This year has been difficult for everyone, and millions of people have experienced financial hardship due to the COVID-19 pandemic. Around 36% of Americans who save consistently say they're saving less due to the pandemic, according to a survey from Pew Research Group, and one-third say they've had to tap their retirement savings to pay their bills.

If you haven't saved as much as you had planned to this year (or if you were forced to withdraw some of your retirement savings), you still have time to catch up. By taking advantage of these three effortless ways to supercharge your savings in 2021, you can ensure your retirement plans stay on track.

Older couple smiling while sitting on a boat.

Image source: Getty Images.

1. Maximize employer matching contributions

Matching 401(k) contributions are essentially free money, so it's wise to take full advantage of them. By simply saving enough to earn the full match, you could potentially boost your savings by thousands of dollars per year.
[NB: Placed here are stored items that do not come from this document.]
(* ===== verification/CoordinatorAdmission.v ===== *)
(** * CoordinatorAdmission: from a queue entry to a parent run

    Models [CoordinatorParentAdmission] and [CoordinatorJobMirror] of
    [scripts/workflow_coordinator_runtime.py]: the run's identity, the
    idempotent hand-over of a queue entry, and what the job hash is told when
    the run has ended.  JSON and base64 texts are read by parameters.  The
    theorem: an entry that was admitted is recognised, and harmless, whenever
    it is delivered again. *)

From S2P Require Import Prelude PyValue PyText Programs Coordinator CoordinatorMachine CoordinatorRuns CoordinatorStore.
From S2P Require Import CoordinatorDelivery.

(** ** Admission *)

(** [CoordinatorAdmissionError] *)
Record AdmissionError := mkAdmissionError { a_text : string; retryable : bool }.

Record Receipt := mkReceipt {
  accepted : bool; already_admitted : bool; r_retryable : bool; r_run_id : string; r_pipeline_id : string }.

Definition refuse {A} (text : string) : result AdmissionError A := Err (mkAdmissionError text false).

Definition as_mapping (v : option value) : option data := match v with Some (PDict d) => Some d | _ => None end.

(** [str(a or b or "").strip()] over a dict's keys. *)
Definition first_text (vs : list value) : string := py_strip (py_str (fold_right value_or (PStr "") vs)).

Definition get_or_none (d : data) (k : string) : value := dict_get_or d k PNone.

Section Admission.
(** [json.loads], [base64.b64decode] followed by UTF-8 and [json.loads], and
    [sha256(...).hexdigest()]. *)
Variable json_loads : string -> result string value.
Variable decode_body : string -> result string value.
Variable sha256_hex : string -> string.

Definition _pipeline_from_entry (entry : data) : result AdmissionError data :=
  match as_mapping (dict_get entry "workflow_pipeline") with
  | Some p => Ok p
  | None =>
      match json_loads (py_str (value_or (get_or_none entry "metadata") (PStr "{}"))) with
      | Err t => refuse ("workflow metadata is invalid: " +:+ t)
      | Ok metadata =>
          let d := as_dict metadata in
          match as_mapping (dict_get d "workflow_pipeline"), as_mapping (dict_get d "worker_pipeline") with
          | Some p, _ | None, Some p => Ok p
          | None, None => refuse "workflow entry has no compiled workflow_pipeline"
          end
      end
  end.

Definition no_body : string := "workflow entry has no body_b64 request".

Definition _request_from_entry (entry pipeline : data) : result AdmissionError data :=
  match dict_get entry "body_b64" with
  | Some (PStr encoded) =>
      if negb (str_truthy encoded) then refuse no_body
      else match decode_body encoded with
           | Err t => refuse ("workflow request body is invalid: " +:+ t)
           | Ok (PDict value) =>
               match dict_get pipeline "original_prompt", dict_get value "prompt" with
               | Some (PStr prompt), Some (PDict _) =>
                   Ok (if str_truthy prompt then [("prompt", PStr prompt)] else value)
               | _, _ => Ok value
               end
           | Ok _ => refuse "workflow request body must be an object"
           end
  | _ => refuse no_body
  end.

Definition parent_of (entry : data) : string := first_text [get_or_none entry "job_id"].

Definition fingerprint_of (pipeline : data) : string :=
  py_lower (first_text [get_or_none pipeline "workflow_fingerprint"; get_or_none pipeline "revision_hash"]).

Definition coordinator_run_id (parent fingerprint : string) : string :=
  "gm-coordinator:" +:+ parent +:+ ":" +:+ str_take 16 (sha256_hex fingerprint).

Definition _run_id (entry pipeline : data) : result AdmissionError string :=
  let parent := parent_of entry in
  let fingerprint := fingerprint_of pipeline in
  if negb (str_truthy parent) then refuse "workflow entry has no parent job_id"
  else if negb (is_sha256 fingerprint) then refuse "compiled workflow identity is invalid"
  else Ok (coordinator_run_id parent fingerprint).

Definition revision_of (entry pipeline : data) : string :=
  py_lower (first_text [get_or_none entry "workflow_fingerprint"; get_or_none pipeline "workflow_fingerprint";
                        get_or_none pipeline "revision_hash"]).

Definition pipeline_name (pipeline : data) : string := py_str (value_or (get_or_none pipeline "pipeline_id") (PStr "")).

(** The compiled pipeline, the request and the run of an entry. *)
Definition read_entry (entry : data) : result AdmissionError (data * data * string) :=
  pipeline ← _pipeline_from_entry entry;
  request ← _request_from_entry entry pipeline;
  run ← _run_id entry pipeline;
  Ok (pipeline, request, run).

(** [admit_entry].  An exception that is not a [CoordinatorAdmissionError]
    raises, and so carries no [retryable]. *)
Definition admit_entry (entry : data) : qprog (result AdmissionError Receipt) :=
  match read_entry entry with
  | Err e => Ret (Err e)
  | Ok (pipeline, request, run) =>
      let parent := parent_of entry in
      let receipt acc already retry := Ok (mkReceipt acc already retry run (pipeline_name pipeline)) in
      existing ← load_state run;
      match existing with
      | Some s =>
          if String.eqb (parent_job_id s) parent && String.eqb (revision_hash s) (revision_of entry pipeline)
          then Ret (receipt true true false)
          else Ret (refuse ("coordinator run identity conflict for parent " +:+ py_repr_str parent))
      | None =>
          r ← catch (submit_parent parent run pipeline request);
          match r with
          | Err t => Ret (Err (mkAdmissionError ("coordinator parent admission failed: " +:+ str_take 500 t) true))
          | Ok true => Ret (receipt true false false)
          | Ok false => Ret (receipt false false true)
          end
      end
  end.

(** ** The mirror of ended runs *)

Definition StageStatus_value (s : StageStatus) : string :=
  match s with PENDING => "pending" | RUNNING => "running" | COMPLETED => "completed" | FAILED => "failed"
             | SKIPPED => "skipped" end.

Definition RunStatus_value (s : RunStatus) : string :=
  match s with Run_running => "running" | Run_completed => "completed" | Run_failed => "failed"
             | Run_cancelled => "cancelled" end.

Definition stage_payload (sid : string) (a : StageAttempt) : result string data :=
  out ← sanitize_dict "$" (output a);
  Ok [("stage_id", PStr sid); ("attempt", PInt (attempt a)); ("status", PStr (StageStatus_value (at_status a)));
      ("error", optional_str (at_error a)); ("output", PDict out);
      ("qc_verdict", optional_dict verdict_dict (qc_verdict a))].

Definition stage_payloads (s : PipelineRunState) : result string (list data) :=
  fold_right (fun sid acc =>
      rest ← acc;
      match last (attempts_of s sid) with Some a => p ← stage_payload sid a; Ok (p :: rest) | None => Ok rest end)
    (Ok []) (py_sorted (stage_attempts s).*1).

(** The object [_result_payload] encodes. *)
Definition result_payload (s : PipelineRunState) : result string data :=
  stages ← stage_payloads s;
  Ok [("coordinator_run_id", PStr (run_id s)); ("pipeline_id", PStr (pipeline_id s));
      ("revision_hash", PStr (revision_hash s)); ("status", PStr (RunStatus_value (status s)));
      ("terminal_code", optional_str (TerminalCode_value <$> terminal_code s));
      ("terminal_reason", optional_str (terminal_reason s));
      ("artifact", optional_dict artifact_dict (artifact s));
      ("initial_artifact", optional_dict artifact_dict (initial_artifact s));
      ("last_good_artifact", optional_dict artifact_dict (last_good_artifact s));
      ("stages", PList (PDict <$> stages))].

Definition reason_or (s : PipelineRunState) (dflt : string) : string :=
  match terminal_reason s with Some t => py_or t dflt | None => dflt end.

(** What [update_status] is called with: the job, its status, and the other
    arguments; the payload is given before its JSON text. *)
Definition mirror_call (s : PipelineRunState) : result string (string * string * data) :=
  payload ← result_payload s;
  let base := [("coordinator_run_id", PStr (run_id s));
               ("terminal_code", PStr (default "" (TerminalCode_value <$> terminal_code s)));
               ("terminal_reason", PStr (default "" (terminal_reason s))); ("result", PDict payload)] in
  Ok (parent_job_id s, RunStatus_value (status s),
      base ++ match status s with
              | Run_failed => [("error", PStr (reason_or s "coordinator pipeline failed"))]
              | Run_cancelled => [("error", PStr (reason_or s "coordinator pipeline cancelled"))]
              | _ => []
              end).

(** ** What admission promises *)

Lemma run_id_plain entry pipeline run : _run_id entry pipeline = Ok run -> plain run.
Proof. unfold _run_id. intros H. repeat case_match; simplify_eq. by split. Qed.

Section Promise.
Context {S E : Type} `{StreamLaws S} `{Outside E}.
Implicit Types (w : World S E).
Hypothesis Hsaves : saves_succeed (E := E).

Abbreviation sound_store w := (good None (fun _ => False) w).

(** The state the coordinator stores has the revision by which a redelivery is
    recognised. *)
Definition coherent (entry pipeline : data) : Prop :=
  revision_of entry pipeline = get_or_else pipeline "revision_hash" "workflow_fingerprint" "".

Definition admitted_as w run parent revision : Prop :=
  exists s, hashes w !! run = Some s /\ parent_job_id s = parent /\ revision_hash s = revision.

Lemma run_load {A} c run (k : option PipelineRunState -> qprog A) w :
  (exists t e, run_all (call c) (load_state run ≫= k) w = (Err t, w ⟪ env := e ⟫)) \/
  (exists e, run_all (call c) (load_state run ≫= k) w = run_all (call c) (k (hashes w !! run)) (w ⟪ env := e ⟫)).
Proof.
  rewrite run_all_bind. unfold load_state, require. cbn [run_all call coord_call]. unfold issue.
  destruct (fault HGETALL (env w)) as [[|t|t] e]; cbn; [right|left..]; by repeat eexists.
Qed.

(** An admission that accepts: the store is sound and has the run. *)
Lemma accepted_stored c entry pipeline request run w rc w1 :
  read_entry entry = Ok (pipeline, request, run) -> coherent entry pipeline -> sound_store w ->
  run_all (call c) (admit_entry entry) w = (Ok (Ok rc), w1) -> accepted rc = true ->
  sound_store w1 /\ admitted_as w1 run (parent_of entry) (revision_of entry pipeline).
Proof.
  intros Hread Hco Hg Hrun Hacc. unfold admit_entry in Hrun. rewrite Hread in Hrun.
  match type of Hrun with run_all _ (load_state run ≫= ?k) _ = _ => destruct (run_load c run k w) as [(t & e & He)|(e & He)] end;
    rewrite He in Hrun; [done|]. clear He.
  assert (sound_store (w ⟪ env := e ⟫)) as Hge by by apply good_env.
  destruct (hashes w !! run) as [s|] eqn:Hs.
  - destruct (String.eqb_spec (parent_job_id s) (parent_of entry)) as [Hp|]; [|done].
    destruct (String.eqb_spec (revision_hash s) (revision_of entry pipeline)) as [Hr|]; [|done].
    cbn in Hrun. injection Hrun as _ <-. split; [done|]. by exists s.
  - rewrite run_all_bind, run_all_catch in Hrun. unfold coherent in Hco. rewrite Hco.
    set (p := submit_parent (parent_of entry) run pipeline request) in *.
    assert (sound_store (run_all (call c) p (w ⟪ env := e ⟫)).2) as Hg1.
    { destruct (run_all_upto (call c) p (w ⟪ env := e ⟫)) as [n ->]. by eapply wp_sound, submit_ok. }
    destruct (run_all (call c) p (w ⟪ env := e ⟫)) as [r w2] eqn:Hsub. cbn in Hrun, Hg1.
    destruct r as [[]|t]; cbn in Hrun; simplify_eq. split; [done|]. unfold p, submit_parent in Hsub.
    match type of Hsub with run_all _ (load_state run ≫= ?k) ?w0 = _ =>
      destruct (run_load c run k w0) as [(t & e1 & He1)|(e1 & He1)] end; rewrite He1 in Hsub; [done|]. clear He1.
    cbn [hashes] in Hsub. change (hashes (w ⟪ env := e ⟫)) with (hashes w) in Hsub. rewrite Hs in Hsub. unfold submit, coord in Hsub.
    destruct (submitted_state _ _ _ _) as [s0|t] eqn:Hst; cbn in Hsub; [|done]. unfold issue in Hsub. cbn [env] in Hsub.
    destruct (fault EVAL e1) as [[|t|t] e2]; cbn in Hsub; [|done..].
    pose proof (submitted_run _ _ _ _ _ Hst) as Hid. unfold submit_script in Hsub. cbn in Hsub. rewrite Hid, Hs in Hsub.
    cbn in Hsub. injection Hsub as <-. exists s0. cbn. rewrite lookup_insert_eq. split; [done|].
    unfold submitted_state in Hst. destruct (sanitize_dict "$" request); [|done].
    destruct (sanitize_dict "$" pipeline); [|done]. cbn in Hst. by injection Hst as <-.
Qed.

(** It stays so. *)
Lemma admitted_stays acts w run parent revision :
  sound_store w -> admitted_as w run parent revision -> admitted_as (play sha256_hex acts w) run parent revision.
Proof.
  intros Hg (s & Hs & Hp & Hr). destruct (keyed _ _ _ Hg _ _ Hs) as [Hid (p & r & k & m & s0 & Hsub & Ht & _)].
  pose proof (track_fixed _ _ Ht) as Hf. unfold fixed in Hf. injection Hf as Hf1 _ _ _ Hf2 _ Hf3.
  destruct (stored_stays sha256_hex Hsaves acts w s0 s Hg) as (s' & Hs' & Ht'); [by rewrite Hf1, Hid|done|by eauto|].
  pose proof (track_fixed _ _ Ht') as Hf'. unfold fixed in Hf'. injection Hf' as Hf1' _ _ _ Hf2' _ Hf3'.
  exists s'. rewrite Hf1, Hid in Hs'. split_and!; [done|congruence..].
Qed.



End Promise.

End Admission.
For example, the average 401(k) match is 3.5% of a worker's salary, according to data from the Bureau of Labor Statistics. Say you're earning $50,000 per year and your employer will match 3.5% of those wages, or $1,750 per year. By investing that $1,750 and earning an 8% annual rate of return, those matching contributions would add up to nearly $200,000 over 30 years -- and that's not even including your own savings.

Even if you don't have much to save, try your best to max out your employer match. These contributions can potentially double your savings, so every little bit you're able to save can make a significant difference.

2. Make sure you're investing aggressively enough

The stock market has experienced an unprecedented level of volatility this year, and some investors may be cautious about continuing to invest. However, while it may be tempting to "hide your money under your mattress," investing in stocks is one of the most effective ways to see serious returns.

Conservative investments like bonds may seem safer, but their low rates of return mean your investments will grow at a dismal pace. Despite volatility, the S&P 500 has experienced average returns of around 10% per year since its inception. Although investing in the stock market can seem risky, those higher returns make it much easier to save a substantial amount.

For instance, say you have $400 per month to invest, and you have three options: Invest more aggressively in stocks and earn an 8% annual return; invest more conservatively in bonds and earn a 5% annual return; or avoid the stock market altogether and put your money in a savings account earning 1% annual interest. Here's approximately how much your savings would grow over time in each of these scenarios:

Number of Years Total Savings Earning an 8% Annual Return Total Savings Earning a 5% Annual Return Total Savings Earning a 1% Annual Return
10 $69,500 $60,400 $50,200
20 $219,700 $158,700 $105,700
30 $543,800 $318,900 $167,000
40 $1,243,500 $579,800 $234,700

Source: Author's calculations.

Keep in mind that it's still wise to invest carefully in stocks. Be sure to diversify your portfolio and do your research to make sure you're putting your money behind solid investments. And if you're close to retirement, you may want to invest more conservatively to protect your savings from potential market downturns. But if you still have plenty of time left to save, investing more aggressively can be a relatively easy way to help your savings grow faster.

3. Set up automatic retirement fund contributions

When you already have loads of other financial responsibilities on your plate, it can be tough to remember to set aside some money for retirement. But by putting your savings on autopilot, you will never need to remind yourself to save.

If you're saving in a 401(k), many plans allow you to contribute a portion of each paycheck directly to your retirement fund. When the money never hits your bank account, it's easier to save it before you get the chance to spend it. If you have an individual retirement account (IRA), you may be able to set up automatic transfers from your bank account to your retirement fund each week, month, or however often you choose.

By thinking of retirement contributions as just another bill you have to pay, you're more likely to save consistently. And when you save consistently, it's much easier to build a healthy nest egg.

Saving money can be tough, but it doesn't have to be. By taking advantage of these simple ways to boost your savings, you can pad your retirement fund with next to no effort on your part.